Activation of nuclear factor-kappa B (NF-κB) in microglia plays a decisive role in the progress of neuropathic pain, and the inhibitor of kappa B (IκB) is a protein that blocks the activation of NF-κB and is degraded by the inhibitor of NF-κB kinase subunit beta (IKBKB). The role of IKBKB is to break down IκB, which blocks the activity of NF-kB. Therefore, it prevents the activity of NK-kB. This study investigated whether neuropathic pain can be reduced in spinal nerve ligation (SNL) rats by reducing the activity of microglia by delivering IKBKB small interfering RNA (siRNA)-encapsulated poly (lactic-co-glycolic acid) (PLGA) nanoparticles. PLGA nanoparticles, as a carrier for the delivery of IKBKB genes silencer, were used because they have shown potential to enhance microglial targeting.

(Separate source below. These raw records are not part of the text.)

(** ** Comparing encodings piece by piece *)

(** Lexicographic composition. *)
Definition then_cmp (o p : comparison) : comparison := match o with Eq => p | _ => o end.

Lemma bcmp_cons a b x y : bcmp (a :: x) (b :: y) = then_cmp (a ?= b) (bcmp x y).
Proof. cbn [bcmp]. by destruct (a ?= b). Qed.

Lemma be_bytes_succ n z : be_bytes (S n) z = be_bytes n (z / 256) ++ [z mod 256].
Proof. unfold be_bytes. cbn [le_bytes]. by rw reverse_cons. Qed.

Lemma div_mod_compare a b :
  (a ?= b) = then_cmp (a / 256 ?= b / 256) (a mod 256 ?= b mod 256).
Proof.
  pose proof (Z.div_mod a 256). pose proof (Z.div_mod b 256).
  pose proof (Z.mod_pos_bound a 256). pose proof (Z.mod_pos_bound b 256).
  destruct (Z.compare_spec a b), (Z.compare_spec (a / 256) (b / 256)), (Z.compare_spec (a mod 256) (b mod 256));
    simpl; try done; lia.
Qed.

(** Big-endian encodings of one width compare as the numbers. *)
Lemma bcmp_be n a b x y :
  0 ≤ a < 256 ^ Z.of_nat n → 0 ≤ b < 256 ^ Z.of_nat n →
  bcmp (be_bytes n a ++ x) (be_bytes n b ++ y) = then_cmp (a ?= b) (bcmp x y).
Proof.
  revert a b x y. induction n as [|n IH]; intros a b x y Ha Hb.
  { simpl in Ha, Hb. assert (a = 0) as -> by lia. by assert (b = 0) as -> by lia. }
  rw pow256_succ in Ha, Hb. rw !be_bytes_succ -!app_assoc.
  rw IH; [split; [apply Z.div_pos; lia|apply Z.div_lt_upper_bound; lia]..|].
  cbn [app]. rw bcmp_cons (div_mod_compare a b). by destruct (a / 256 ?= b / 256).
Qed.

Lemma land_pow2 k x : 0 ≤ k → 0 ≤ x < 2 ^ k → Z.land x (2 ^ k) = 0.
Proof.
  intros Hk Hx. apply Z.bits_inj'. intros i Hi.
  rw Z.land_spec Z.bits_0 Z.pow2_bits_eqb; [lia|].
  destruct (Z.eqb_spec k i) as [<-|]; [|by rw andb_false_r].
  rw andb_true_r. destruct (decide (x = 0)) as [->|]; [apply Z.bits_0|].
  apply Z.bits_above_log2; [lia|]. apply Z.log2_lt_pow2; lia.
Qed.

Lemma lxor_pow2 k x : 0 ≤ k → 0 ≤ x < 2 ^ k → Z.lxor x (2 ^ k) = x + 2 ^ k.
Proof. intros. rw Z.add_nocarry_lxor; [|done]. by apply land_pow2. Qed.

(** Flipping the sign bit shifts the signed range onto the unsigned one. *)
Lemma flip_sign_spec w n :
  0 < w → - 2 ^ (w - 1) ≤ n < 2 ^ (w - 1) → flip_sign w n = n + 2 ^ (w - 1).
Proof.
  intros Hw Hn. unfold flip_sign, wrap. rw Z.shiftl_mul_pow2; [lia|]. rw Z.mul_1_l.
  assert (2 ^ w = 2 * 2 ^ (w - 1)) as Hp.
  { rw -Z.pow_succ_r; [lia|]. f_equal. lia. }
  destruct (Z.leb_spec 0 n).
  - rw Z.mod_small; [lia|]. apply lxor_pow2; lia.
  - assert (n mod 2 ^ w = (n + 2 ^ (w - 1)) + 2 ^ (w - 1)) as ->.
    { rw (Z.mod_eq n (2 ^ w)); [lia|]. assert (n / 2 ^ w = -1) as ->; [|lia].
      symmetry. apply (Z.div_unique n (2 ^ w) (-1) (n + 2 ^ w)); lia. }
    rw -lxor_pow2; [lia..|]. by rw Z.lxor_assoc Z.lxor_nilpotent Z.lxor_0_r.
Qed.

Lemma bcmp_flip w n a b x y :
  0 < w → 2 ^ w = 256 ^ Z.of_nat n →
  - 2 ^ (w - 1) ≤ a < 2 ^ (w - 1) → - 2 ^ (w - 1) ≤ b < 2 ^ (w - 1) →
  bcmp (be_bytes n (flip_sign w a) ++ x) (be_bytes n (flip_sign w b) ++ y) =
    then_cmp (a ?= b) (bcmp x y).
Proof.
  intros Hw Hn Ha Hb. rw !flip_sign_spec; [lia..|].
  assert (2 ^ w = 2 * 2 ^ (w - 1)) as Hp.
  { rw -Z.pow_succ_r; [lia|]. f_equal. lia. }
  rw bcmp_be; [lia..|]. f_equal.
  destruct (Z.compare_spec a b), (Z.compare_spec (a + 2 ^ (w - 1)) (b + 2 ^ (w - 1))); try done; lia.
Qed.

(** The terminator makes a variable part stop before anything that continues
    it: no part is a prefix of another, and they compare as the bytes do. *)
Lemma bcmp_var s t x y :
  bytes_ok s → bytes_ok t →
  bcmp (encode_var s ++ x) (encode_var t ++ y) = then_cmp (bcmp s t) (bcmp x y).
Proof.
  unfold encode_var. intros Hs. revert t. induction Hs as [|a s Ha Hs IH]; intros t Ht.
  - destruct Ht as [|b t Hb Ht]; [done|]. unfold byte_ok in Hb. cbn.
    destruct (Z.eqb_spec b 0) as [->|]; [done|]. cbn. destruct b; try done; lia.
  - destruct Ht as [|b t Hb Ht]; unfold byte_ok in *; cbn [mbind list_bind].
    + destruct (Z.eqb_spec a 0) as [->|]; [done|]. cbn. destruct a; try done; lia.
    + specialize (IH t Ht). rw -!app_assoc. rw -!app_assoc in IH.
      cbn [bcmp]. destruct (Z.eqb_spec a 0) as [->|], (Z.eqb_spec b 0) as [->|]; cbn [app bcmp].
      * by rw !Z.compare_refl.
      * destruct (Z.compare_spec 0 b); try done; lia.
      * destruct (Z.compare_spec a 0); try done; lia.
      * destruct (Z.compare_spec a b); try done.
Qed.

Lemma bcmp_fixed s t x y :
  length s = length t → bcmp (s ++ x) (t ++ y) = then_cmp (bcmp s t) (bcmp x y).
Proof.
  revert t. induction s as [|a s IH]; intros [|b t] Hl; simplify_eq/=; [done|].
  rw IH; [done|]. by destruct (a ?= b).
Qed.

(** ** Floats *)

Lemma f64_ordered_spec f :
  0 ≤ f < 2 ^ 64 →
  0 ≤ f64_ordered f < 2 ^ 64 ∧
  f64_ordered f = (if f <? 2 ^ 63 then f64_key f + 2 ^ 63 else f64_key f + 2 ^ 63 - 1).
Proof.
  intros Hf. unfold f64_ordered, f64_key. rw Z.shiftl_mul_pow2; [lia|]. rw Z.mul_1_l.
  destruct (Z.ltb_spec f (2 ^ 63)) as [Hlt|Hge].
  - assert (Z.land f (2 ^ 63) = 0) as Hl by (apply land_pow2; lia). rw Hl. cbn [negb Z.eqb].
    rw -Z.lxor_lor; [done|]. rw lxor_pow2; lia.
  - destruct (Z.eqb_spec (Z.land f (2 ^ 63)) 0) as [Hl|_].
    { exfalso. assert (Z.testbit (Z.land f (2 ^ 63)) 63 = true) as Ht; [|by rw Hl in Ht].
      rw Z.land_spec Z.pow2_bits_true; [lia|]. rw andb_true_r. apply Z.testbit_true; [lia|].
      assert (f / 2 ^ 63 = 1) as ->; [|done].
      symmetry. apply (Z.div_unique f (2 ^ 63) 1 (f - 2 ^ 63)); lia. }
    cbn [negb]. unfold wrap, Z.lnot.
    assert (Z.pred (- f) mod 2 ^ 64 = 2 ^ 64 - 1 - f) as ->; [|lia].
    symmetry. apply (Z.mod_unique (Z.pred (- f)) (2 ^ 64) (-1)); lia.
Qed.

Lemma bcmp_float f g x y :
  0 ≤ f < 2 ^ 64 → 0 ≤ g < 2 ^ 64 → (f = g ∨ f64_key f ≠ 0 ∨ f64_key g ≠ 0) →
  bcmp (be_bytes 8 (f64_ordered f) ++ x) (be_bytes 8 (f64_ordered g) ++ y) =
    then_cmp (f64_key f ?= f64_key g) (bcmp x y).
Proof.
  intros Hf Hg Hz. destruct (f64_ordered_spec f Hf) as [Hfr Hfo], (f64_ordered_spec g Hg) as [Hgr Hgo].
  rw bcmp_be; [exact Hfr|exact Hgr|]. f_equal. rw Hfo Hgo.
  assert (∀ h, f64_key h = if h <? 2 ^ 63 then h else 2 ^ 63 - h) as Hk by done.
  pose proof (Hk f) as Hkf. pose proof (Hk g) as Hkg.
  destruct (Z.ltb_spec f (2 ^ 63)), (Z.ltb_spec g (2 ^ 63));
    destruct (Z.compare_spec (f64_key f) (f64_key g)); apply Z.compare_eq_iff || apply Z.compare_lt_iff || apply Z.compare_gt_iff; lia.
Qed.

(** ** The encoding preserves order *)

Section order.
Context {J : Type} `{!JsonShow J}.
Implicit Types a b v : Value J.

(** Values a key column can hold together: one type, or NULL; decimals of one
    scale; floats that are numbers, and not the two zeros. *)
Definition comparable a b : Prop :=
  match a, b with
  | Null, _ | _, Null => True
  | Bool _, Bool _ | Int64 _, Int64 _ | Timestamp _, Timestamp _ | Date _, Date _
  | Interval _, Interval _ | Uuid _, Uuid _ | Text _, Text _ | Bytes _, Bytes _ => True
  | Float64 f, Float64 g =>
      f64_nan f = false ∧ f64_nan g = false ∧ (f = g ∨ f64_key f ≠ 0 ∨ f64_key g ≠ 0)
  | Decimal _ s, Decimal _ t => s = t
  | _, _ => False
  end.

#[export] Instance comparable_dec a b : Decision (comparable a b).
Proof. destruct a, b; simpl; apply _. Defined.

(** Column by column, the first difference decides. *)
Fixpoint lex_cmp (vs ws : list (Value J)) : option comparison :=
  match vs, ws with
  | v :: vs', w :: ws' =>
      o ← cmp_fast v w; if o is Eq then lex_cmp vs' ws' else Some o
  | _, _ => Some Eq
  end.

Lemma encode_one_cmp a b o x y :
  value_ok a → value_ok b → comparable a b → cmp_fast a b = Some o →
  bcmp (encode_one a ++ x) (encode_one b ++ y) = then_cmp o (bcmp x y).
Proof.
  intros Ha Hb Hc Ho.
  destruct a, b; simpl in Hc; try done; cbn [cmp_fast] in Ho; try (by injection Ho as <-);
    cbn [encode_one encode_body app]; rw bcmp_cons Z.compare_refl; cbn [then_cmp];
    cbn [value_ok] in Ha, Hb; unfold i64_ok, i32_ok, i128_ok in *.
  - injection Ho as <-. by destruct b0, b.
  - injection Ho as <-. by apply (bcmp_flip 64 8).
  - destruct Hc as (Hn1 & Hn2 & Hz). unfold f64_cmp in Ho. rw Hn1 Hn2 in Ho. injection Ho as <-.
    by apply bcmp_float.
  - injection Ho as <-. by apply bcmp_var.
  - injection Ho as <-. by apply bcmp_var.
  - injection Ho as <-. by apply (bcmp_flip 64 8).
  - injection Ho as <-. by apply (bcmp_flip 32 4).
  - subst. unfold decimal_align in Ho. rw Z.eqb_refl in Ho. injection Ho as <-.
    apply (bcmp_flip 128 16); [done|done|apply Ha|apply Hb].
  - injection Ho as <-. apply bcmp_fixed. lia.
  - injection Ho as <-. by apply (bcmp_flip 64 8).
Qed.

Lemma encode_okey_cmp vs ws o x y :
  Forall value_ok vs → Forall value_ok ws → Forall2 comparable vs ws → lex_cmp vs ws = Some o →
  bcmp (encode_okey vs ++ x) (encode_okey ws ++ y) = then_cmp o (bcmp x y).
Proof.
  unfold encode_okey, encode_okey_into. cbn [app]. intros Hvs Hws Hc. revert o Hvs Hws.
  induction Hc as [|v w vs ws Hvw Hc IH]; intros o Hvs Hws Ho; [by injection Ho as <-|].
  apply Forall_cons in Hvs as [Hv Hvs]. apply Forall_cons in Hws as [Hw Hws].
  simpl in Ho. destruct (cmp_fast v w) as [o1|] eqn:Ho1; [|done]. cbn in Ho.
  cbn [mbind list_bind]. rw -!app_assoc (encode_one_cmp v w o1 _ _ Hv Hw Hvw Ho1).
  destruct o1; [|by injection Ho as <-..]. by apply IH.
Qed.

(** *** The order of the keys

    What the encoding compares, for two values of one type: NULL comes first, floats
    come in the total order of IEEE 754 (the negative zero before the other one, NaNs
    at the ends), JSON values as their texts, and decimals as their mantissas, whatever
    their scales are. *)

Definition same_type a b : Prop :=
  match a, b with
  | Null, _ | _, Null => True
  | Bool _, Bool _ | Int64 _, Int64 _ | Timestamp _, Timestamp _ | Date _, Date _ | Interval _, Interval _ | Uuid _, Uuid _
  | Text _, Text _ | Bytes _, Bytes _ | Float64 _, Float64 _ | Decimal _ _, Decimal _ _ | Json _, Json _ => True
  | _, _ => False
  end.

(** The sign and magnitude of a pattern as one integer, with two zeros. *)
Definition f64_total (f : Z) : Z := if f <? 2 ^ 63 then f else 2 ^ 63 - 1 - f.

Definition key_cmp a b : comparison :=
  match a, b with
  | Null, Null => Eq
  | Null, _ => Lt
  | _, Null => Gt
  | Bool x, Bool y => bool_cmp x y
  | Int64 x, Int64 y | Timestamp x, Timestamp y | Date x, Date y | Interval x, Interval y | Decimal x _, Decimal y _ => x ?= y
  | Float64 f, Float64 g => f64_total f ?= f64_total g
  | Uuid x, Uuid y | Text x, Text y | Bytes x, Bytes y => bcmp x y
  | Json i, Json j => bcmp (json_to_string i) (json_to_string j)
  | _, _ => Eq
  end.

Fixpoint lex_key_cmp (vs ws : list (Value J)) : comparison :=
  match vs, ws with v :: vs', w :: ws' => then_cmp (key_cmp v w) (lex_key_cmp vs' ws') | _, _ => Eq end.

SNL rats were injected with IKBKB siRNA-encapsulated PLGA nanoparticles intrathecally for behavioral tests on pain response. IKBKB siRNA was delivered for suppressing the expression of IKBKB. In rats injected with IKBKB siRNA-encapsulated PLGA nanoparticles, allodynia caused by mechanical stimulation was reduced, and the secretion of pro-inflammatory mediators due to NF-κB was reduced. Delivering IKBKB siRNA through PLGA nanoparticles can effectively control the inflammatory response and is worth studying as a treatment for neuropathic pain.